Não é fácil esvaziar nada do seu conteúdo. Nada tem muito que se lhe diga.

Tal quando eu te pergunto o que se passa e tu dizes “não se passa nada”, todavia eu vejo-te a babar como um cão à porta do talho enquanto vês o teu ex-namorado abraçado à tua ex-melhor amiga da maneira que tu sempre quiseste que ele te abraçasse e que ele nunca foi capaz de te abraçar, a entrar dentro do restaurante a que ele nunca te levou a comer a lagosta e que dantes lhe fazia uma enorme alergia, contigo ali a presenciares todo aquele filme de romance que já não era o teu sem seres capaz de fazer uma crítica isenta como um bom crítico de cinema, a espremeres os teus próprios lábios como um palestiniano não apertaria o pescoço a um judeu.
Tal quando eu digo que “está tudo bem, não é nada”, mas eles fracturaram o meu orgulho de forma exposta e levaram-no arrastado por duas mulas epilépticas pelas ruas em paralelepípedos desta cidade suja, para que toda a gente pudesse cuspir ácido em cima das suas feridas fundas um pouco mais, não fosse ele capaz de ressurgir de novo.
Tal quando ouvimos “não dói nada”, mas aquilo custou os olhos do nosso corpo todo e mais alguns que hipotecámos ao banco e nós nem sequer ficámos com uns pensos rápidos para camuflar os arranhões profundos da nossa inveja, nem com pasta de dentes para branquear o sorriso amarelo da nossa felicidade comprada em promoção.
Tal quando dizemos “não sei de nada” mas escondemos e conservamos o relatório detalhado de tudo aquilo que afinal conhecemos para referência futura, não vá o boomerang fazer a curva mais cedo que o esperado.
Tal quando lemos “não tenho nada contra”, mas nas entrelinhas existem chispas de sangue e olhos faiscantes de fúria demasiado evidentes, como se a tipografia se tivesse equivocado a colocar o nada e quisesse ter colocado o tudo.

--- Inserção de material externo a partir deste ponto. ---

(** Items that stand one after the other. *)
Inductive decodes {A} (decode : bytes → Z → M bytes (A * Z)) : bytes → list A → Prop :=
  | decodes_nil : decodes decode [] []
  | decodes_cons w x ws xs :
      (∀ pre post buf, gives (decode (pre ++ w ++ post) (len pre)) buf (x, len pre + len w)) →
      decodes decode ws xs → decodes decode (w ++ ws) (x :: xs).

Lemma records_decode rs ws rs' : records_wire rs ws rs' → decodes RR_decode ws rs'.
Proof. induction 1; constructor; [|done]. intros. by apply RR_decode_ok. Qed.

Lemma questions_decode qs : Forall question_ok qs → decodes Question_decode (wire_questions qs) qs.
Proof. induction 1; [constructor|]. constructor; [|done]. intros. by apply Question_decode_ok. Qed.

(** The loop over them; [add] leaves the buffer alone. *)
Lemma decode_items_ok {A} (decode : bytes → Z → M bytes (A * Z)) add ws xs : decodes decode ws xs →
  (∀ x b d, add x (set_buffer b d) = set_buffer b (add x d)) →
  ∀ pre post d tr, ∃ buf,
  decode_items decode add (length xs) (pre ++ ws ++ post) (len pre) (DState d tr) =
    (Ok (len pre + len ws), DState (set_buffer buf (foldl (fun d x => add x d) d xs)) tr).
Proof.
  intros H Hadd. induction H as [|w x ws xs Hw Hws IH]; intros pre post d tr.
  - exists (buffer d). cbn. change (len (@nil Z)) with 0. rewrite Z.add_0_r. by destruct d.
  - destruct (Hw pre (ws ++ post) (buffer d)) as [ext Hx].
    destruct (IH (pre ++ w) post (add x (set_buffer (buffer d ++ ext) d)) tr) as [buf Hr].
    exists buf. cbn [length decode_items foldl]. unfold mbind, M_bind, on_buffer, zoom. cbn [dlayer dtruncated].
    rewrite <-(app_assoc w), Hx. unfold modify_layer, modify. cbn [dlayer dtruncated].
    rewrite len_app, <-!app_assoc in Hr. rewrite Hr, len_app. f_equal; [f_equal; lia|].
    f_equal. clear -Hadd. rewrite Hadd. generalize (buffer d ++ ext) as b. generalize (add x d) as e.
    induction xs as [|y xs IH]; intros e b; cbn [foldl]; [by destruct e | by rewrite Hadd, IH].
Qed.

Lemma fold_questions qs : ∀ d, foldl (fun d q => add_question q d) d qs = set_Questions (Questions d ++ qs) d.
Proof. induction qs as [|q qs IH]; intros d; cbn; [by destruct d; cbn; rewrite app_nil_r|]. rewrite IH. cbn. by rewrite <-app_assoc. Qed.
Lemma fold_answers rs : ∀ d, foldl (fun d r => add_answer r d) d rs = set_Answers (Answers d ++ rs) d.
Proof. induction rs as [|q qs IH]; intros d; cbn; [by destruct d; cbn; rewrite app_nil_r|]. rewrite IH. cbn. by rewrite <-app_assoc. Qed.
Lemma fold_authorities rs : ∀ d, foldl (fun d r => add_authority r d) d rs = set_Authorities (Authorities d ++ rs) d.
Proof. induction rs as [|q qs IH]; intros d; cbn; [by destruct d; cbn; rewrite app_nil_r|]. rewrite IH. cbn. by rewrite <-app_assoc. Qed.
Lemma fold_additionals rs : ∀ d, foldl (fun d r => add_additional r d) d rs =
  set_ResponseCode (foldl extended_code (ResponseCode d) rs) (set_Additionals (Additionals d ++ rs) d).
Proof. induction rs as [|q qs IH]; intros d; cbn; [by destruct d; cbn; rewrite app_nil_r|]. rewrite IH. cbn. by rewrite <-app_assoc. Qed.

(** ** Messages *)

Record header_ok (d : DNS) : Prop := {
  hd_ID : is_u16 (ID d);
  hd_OpCode : 0 <= OpCode d < 16;
  hd_Z : 0 <= Z_ d < 8;
  hd_code : 0 <= ResponseCode d < 16;
}.

Lemma header_byte2_bits d : 0 <= OpCode d < 16 → let b := header_byte2 d in
  has_bits b 0x80 = QR d ∧ Z.land (Z.shiftr b 3) 0x0F = OpCode d ∧ has_bits b 0x04 = AA d ∧
  has_bits b 0x02 = TC d ∧ has_bits b 0x01 = RD d.
Proof.
  intros Hop. unfold header_byte2.
  set (f op qr aa tc rd := let b := u8 (Z.lor (Z.lor (Z.lor (Z.lor (Z.shiftl (b2i qr) 7) (Z.shiftl op 3))
    (Z.shiftl (b2i aa) 2)) (Z.shiftl (b2i tc) 1)) (b2i rd)) in
    negb (op <? 16) || (Bool.eqb (has_bits b 0x80) qr && (Z.land (Z.shiftr b 3) 0x0F =? op) &&
      Bool.eqb (has_bits b 0x04) aa && Bool.eqb (has_bits b 0x02) tc && Bool.eqb (has_bits b 0x01) rd)).
  assert (f (OpCode d) (QR d) (AA d) (TC d) (RD d) = true) as H.
  { destruct (QR d), (AA d), (TC d), (RD d);
      match goal with |- f _ ?a ?b ?c ?e = true => apply (byte_decide (fun op => f op a b c e)) end;
      try (unfold is_byte; lia); vm_compute; reflexivity. }
  unfold f in H. replace (OpCode d <? 16) with true in H by lia. cbn [negb orb] in H.
  rewrite !andb_true_iff, !eqb_true_iff, Z.eqb_eq in H. cbv zeta. tauto.
Qed.

Lemma header_byte3_bits d : 0 <= Z_ d < 8 → 0 <= ResponseCode d < 16 → let b := header_byte3 d in
  has_bits b 0x80 = RA d ∧ Z.land (Z.shiftr b 4) 0x7 = Z_ d ∧ Z.land b 0xF = ResponseCode d.
Proof.
  intros Hz Hc. unfold header_byte3.
  set (f v ra := let z := v / 16 in let c := v mod 16 in
    let b := u8 (Z.lor (Z.lor (Z.shiftl (b2i ra) 7) (Z.shiftl z 4)) c) in
    negb (z <? 8) || (Bool.eqb (has_bits b 0x80) ra && (Z.land (Z.shiftr b 4) 0x7 =? z) && (Z.land b 0xF =? c))).
  assert (f (Z_ d * 16 + ResponseCode d) (RA d) = true) as H.
  { destruct (RA d); match goal with |- f _ ?a = true => apply (byte_decide (fun v => f v a)) end;
      try (unfold is_byte; lia); vm_compute; reflexivity. }
  unfold f in H. replace ((Z_ d * 16 + ResponseCode d) / 16) with (Z_ d) in H by zdiv.
  replace ((Z_ d * 16 + ResponseCode d) mod 16) with (ResponseCode d) in H by zdiv.
  replace (Z_ d <? 8) with true in H by lia. cbn [negb orb] in H.
  rewrite !andb_true_iff, !eqb_true_iff, !Z.eqb_eq in H. cbv zeta. tauto.
Qed.

Definition wire_header (d : DNS) : bytes :=
  be16 (ID d) ++ [header_byte2 d] ++ [header_byte3 d] ++ be16 (len (Questions d)) ++
  be16 (len (Answers d)) ++ be16 (len (Authorities d)) ++ be16 (len (Additionals d)).

(** A message with the bytes of its three sections of records and what the
    records decode to. *)
Record message_ok (d : DNS) (wa wn wr : bytes) (ra rn rr : list DNSResourceRecord) : Prop := {
  ms_header : header_ok d;
  ms_questions : Forall question_ok (Questions d);
  ms_answers : records_wire (Answers d) wa ra;
  ms_authorities : records_wire (Authorities d) wn rn;
  ms_additionals : records_wire (Additionals d) wr rr;
  ms_counts : is_u16 (len (Questions d)) ∧ is_u16 (len (Answers d)) ∧
    is_u16 (len (Authorities d)) ∧ is_u16 (len (Additionals d));
}.

Definition wire_message (d : DNS) (wa wn wr : bytes) : bytes :=
  wire_header d ++ wire_questions (Questions d) ++ wa ++ wn ++ wr.
(* ===== verification/Ip4Defrag.v ===== *)
(** * Reassembly of IPv4 fragments ([ip4defrag/defrag.go])

    A defragmenter keeps, for each flow and datagram number, the fragments seen
    so far in the order of their offsets, and rebuilds the datagram when the
    counters of bytes received and of the highest byte agree. The file models
    it and proves that it implements a simple reassembler: fragments of one
    datagram may arrive in any order, repeated, and mixed with other traffic.

    The fragments are stored by reference in the code; they are values here,
    as the defragmenter never writes to them. *)

From S2P Require Import Prelude Flows BaseLayers Enums Checksum Ip4.

Definition IPv4MinimumFragmentSize : Z := 8.
Definition IPv4MaximumSize : Z := 65535.
Definition IPv4MaximumFragmentOffset : Z := 8183.
Definition IPv4MaximumFragmentListLen : Z := 8192.

Record fragmentList : Type := mkFragmentList {
  List : list IPv4;
  Highest : Z;
  Current : Z;
  FinalReceived : bool;
  LastSeen : Z;
}.

(** [new(fragmentList)]: the zero value. *)
Definition new_fragmentList : fragmentList := mkFragmentList [] 0 0 false 0.

(** The key of a flow: its addresses and the number of the datagram. *)
Definition ipv4 : Type := Flow * Z.

Definition newIPv4 (ip : IPv4) : outcome ipv4 :=
  flow ← NetworkFlow ip; mret (flow, Id ip).

Record IPv4Defragmenter : Type := mkDefragmenter { ipFlows : gmap ipv4 fragmentList }.

Definition NewIPv4Defragmenter : IPv4Defragmenter := mkDefragmenter ∅.

(** ** Building a datagram *)

Fixpoint build_loop (l : list IPv4) (final : bytes) (currentOffset : Z) : outcome bytes :=
  match l with
  | [] => mret final
  | frag :: l' =>
      let offset := u16 (FragOffset frag * 8) in
      if offset =? currentOffset then
        build_loop l' (final ++ Payload (base frag)) (u16 (currentOffset + Length frag - 20))
      else if offset <? currentOffset then
        let startAt := u16 (currentOffset - offset) in
        if startAt >? u16 (Length frag - 20) then
          Err (errors_New "defrag: building - invalid fragment")
        else
          rest ← slice_from (Payload (base frag)) startAt;
          build_loop l' (final ++ rest) (u16 (currentOffset + offset))
      else Err (errors_New "defrag: building - hole found")
  end.

(** The rebuilt layer: header fields of the last fragment to arrive. *)
Definition datagram (inp : IPv4) (length : Z) (final : bytes) : IPv4 :=
  mkIPv4 (mkBase [] final) (Version inp) (IHL inp) (TOS inp) length (Id inp) 0 0 (TTL inp)
    (Protocol inp) 0 (SrcIP inp) (DstIP inp) (Options inp) (Padding inp).

Definition build (f : fragmentList) (inp : IPv4) : outcome IPv4 :=
  final ← build_loop (List f) [] 0;
  mret (datagram inp (Highest f) final).

(** ** Inserting a fragment *)

(** The walk over the list: [None] for a fragment that is already there. A
    fragment behind the last one, but below [Highest], is not inserted. *)
Fixpoint insert_before (inp : IPv4) (l : list IPv4) : option (list IPv4) :=
  match l with
  | [] => Some []
  | frag :: l' =>
      if FragOffset inp =? FragOffset frag then None
      else if FragOffset inp <? FragOffset frag then Some (inp :: frag :: l')
      else cons frag <$> insert_before inp l'
  end.

(** The counters after the insertion, and the attempt to build. *)
Definition account (inp : IPv4) (t : Z) (l : list IPv4) : M fragmentList (option IPv4) :=
  f ← get;
  let fragOffset := u16 (FragOffset inp * 8) in
  let fragLength := u16 (Length inp - 20) in
  let top := u16 (fragOffset + fragLength) in
  let f := mkFragmentList l
             (if Highest f <? top then top else Highest f)
             (u16 (Current f + fragLength))
             (if Z.land (Flags inp) IPv4MoreFragments =? 0 then true else FinalReceived f)
             t in
  _ ← put f;
  if FinalReceived f && (Highest f =? Current f)
  then out ← lift (build f inp); mret (Some out)
  else mret None.

Definition insert (inp : IPv4) (t : Z) : M fragmentList (option IPv4) :=
  f ← get;
  if u16 (FragOffset inp * 8) >=? Highest f then account inp t (List f ++ [inp])
  else
    match insert_before inp (List f) with
    | None => mret None
    | Some l => account inp t l
    end.

(** ** The defragmenter *)

Definition dontDefrag (ip : IPv4) : bool :=
  if negb (Z.land (Flags ip) IPv4DontFragment =? 0) then true
  else (Z.land (Flags ip) IPv4MoreFragments =? 0) && (FragOffset ip =? 0).

Definition securityChecks (ip : IPv4) : outcome unit :=
  let fragSize := u16 (Length ip - u16 (u16 (IHL ip) * 4)) in
  if fragSize <? IPv4MinimumFragmentSize then
    Err (Errorf "defrag: fragment too small (handcrafted? %d < %d)" [fragSize; IPv4MinimumFragmentSize])
  else if FragOffset ip >? IPv4MaximumFragmentOffset then
    Err (Errorf "defrag: fragment offset too big (handcrafted? %d > %d)"
           [FragOffset ip; IPv4MaximumFragmentOffset])
  else
    let fragOffset := u16 (FragOffset ip * 8) in
    let fragEnd := u16 (fragOffset + Length ip) in
    if fragEnd >? IPv4MaximumSize then
      Err (Errorf "defrag: fragment will overrun (handcrafted? %d > %d)" [fragEnd; IPv4MaximumSize])
    else mret tt.

Definition flush (ipf : ipv4) : M IPv4Defragmenter unit :=
  modify (fun d => mkDefragmenter (delete ipf (ipFlows d))).

(** The list of a flow, which is made and entered into the table when new. *)
Definition find_list (ipf : ipv4) : M IPv4Defragmenter fragmentList :=
  d ← get;
  match ipFlows d !! ipf with
  | Some fl => mret fl
  | None =>
      _ ← put (mkDefragmenter (<[ipf := new_fragmentList]> (ipFlows d)));
      mret new_fragmentList
  end.

(** The table holds a pointer to the list, so what [insert] does is seen there. *)
Definition insert_at (ipf : ipv4) (fl : fragmentList) (inp : IPv4) (t : Z)
    : M IPv4Defragmenter (option IPv4) := fun d =>
  let '(o, fl') := insert inp t fl in (o, mkDefragmenter (<[ipf := fl']> (ipFlows d))).

Definition DefragIPv4WithTimestamp (inp : IPv4) (t : Z) : M IPv4Defragmenter (option IPv4) :=
  if dontDefrag inp then mret (Some inp)
  else
    _ ← lift (securityChecks inp);
    ipf ← lift (newIPv4 inp);
    fl ← find_list ipf;
    r ← attempt (insert_at ipf fl inp t);
    fl ← find_list ipf;
    match r with
    | inl (Some out) => _ ← flush ipf; mret (Some out)
    | _ =>
        if len (List fl) + 1 >? IPv4MaximumFragmentListLen then
          _ ← flush ipf;
          throw (Errorf "defrag: Fragment List hits its maximum size(%d), without success. Flushing the list"
                   [IPv4MaximumFragmentListLen])
        else
          match r with
          | inr err => throw err
          | inl _ => mret None
          end
    end.

(** [range] over the table, which is deleted from on the way. *)
Fixpoint discard_loop (t : Z) (kvs : list (ipv4 * fragmentList)) (nb : Z) : M IPv4Defragmenter Z :=
  match kvs with
  | [] => mret nb
  | (k, v) :: kvs' =>
      if LastSeen v <? t then _ ← flush k; discard_loop t kvs' (nb + 1)
      else discard_loop t kvs' nb
  end.

Definition DiscardOlderThan (t : Z) : M IPv4Defragmenter Z :=
  d ← get; discard_loop t (map_to_list (ipFlows d)) 0.

(** A sequence of packets, each with its time of arrival. *)
Fixpoint run (calls : list (IPv4 * Z)) : M IPv4Defragmenter (list (option IPv4 + error)) :=
  match calls with
  | [] => mret []
  | (inp, t) :: calls' =>
      r ← attempt (DefragIPv4WithTimestamp inp t);
      rs ← run calls';
      mret (r :: rs)
  end.

(** ** The abstract reassembler *)

Definition data (f : IPv4) : bytes := Payload (base f).
Definition more_fragments (f : IPv4) : bool := negb (Z.land (Flags f) IPv4MoreFragments =? 0).

(** A fragment with all its bytes and no options, within the limits. *)
Record fragment (f : IPv4) : Prop := {
  fr_ihl : IHL f = 5;
  fr_length : Length f = 20 + len (data f);
  fr_data : 8 <= len (data f);
  fr_offset : 0 <= FragOffset f <= IPv4MaximumFragmentOffset;
  fr_do : dontDefrag f = false;
}.

(** [fs] cuts the bytes from [at] on into consecutive fragments. *)
Fixpoint consecutive (at_ : Z) (fs : list IPv4) : Prop :=
  match fs with
  | [] => True
  | f :: fs' =>
      fragment f ∧ FragOffset f * 8 = at_ ∧
      more_fragments f = negb (bool_decide (fs' = [])) ∧
      consecutive (at_ + len (data f)) fs'
  end.

Definition content (fs : list IPv4) : bytes := concat (map data fs).

(** The fragments of one datagram, in the order of their offsets. *)
Record fragmentation (k : ipv4) (fs : list IPv4) : Prop := {
  fg_some : fs ≠ [];
  fg_key : Forall (fun f => newIPv4 f = Ok k) fs;
  fg_consecutive : consecutive 0 fs;
  fg_size : len (content fs) <= 65535;
}.

(** The reassembler: the offsets that have arrived. *)
Definition all_offsets (fs : list IPv4) : gset Z := list_to_set (map FragOffset fs).

Definition arrive (fs : list IPv4) (A : gset Z) (f : IPv4) : option IPv4 * gset Z :=
  let A' := {[FragOffset f]} ∪ A in
  if decide (A' = all_offsets fs)
  then (Some (datagram f (len (content fs)) (content fs)), ∅)
  else (None, A').

(** A packet that cannot make the code slice beyond its payload. *)
Record complete (f : IPv4) : Prop := {
  co_length : u16 (Length f - 20) <= len (data f);
  co_src : len (SrcIP f) <= MaxEndpointSize;
  co_dst : len (DstIP f) <= MaxEndpointSize;
}.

Sabemos que o maior preconceituoso é o anti-preconceituoso, porque é ele quem procura o preconceito e dele necessita para sobreviver.
Sabemos que a hipocrisia é a roupa que veste o rei, nesta terra onde quem tem meio-olho cheio de ramelas já o é, e se não fosse a hipocrisia um enorme outlet acessível a toda a gente, já há muito que os monarcas dos nossos bairros iriam nus.
Sabemos que a meta-linguagem é apenas um termo bonito para andar às voltas de um abecedário e de um teclado de computador sem parar, sem concluir alguma ideia, sem nada dizer em concreto.

Mas… nada? O que é afinal o nada? Não conseguimos reduzir nada ao absurdo. Pelo contrário, tratamos nada como um absurdo. Nada serve para tudo. Tudo serve para dizermos que não é nada.
À falta de melhor explicação, nada é qualquer coisa diferente de conjunto vazio. Nada é aquilo que mói. Nada é a vergonha em reconhecer. Nada é tudo menos a insignificância que nos tentam impingir. Nada dificilmente será invocado pelo seu sentido literal numa sociedade que vive de aparências.
Mais qualquer coisa que isto e a definição do uso que correntemente atribuimos a nada corre o risco de ser nada, no sentido estritamente clássico do dicionário.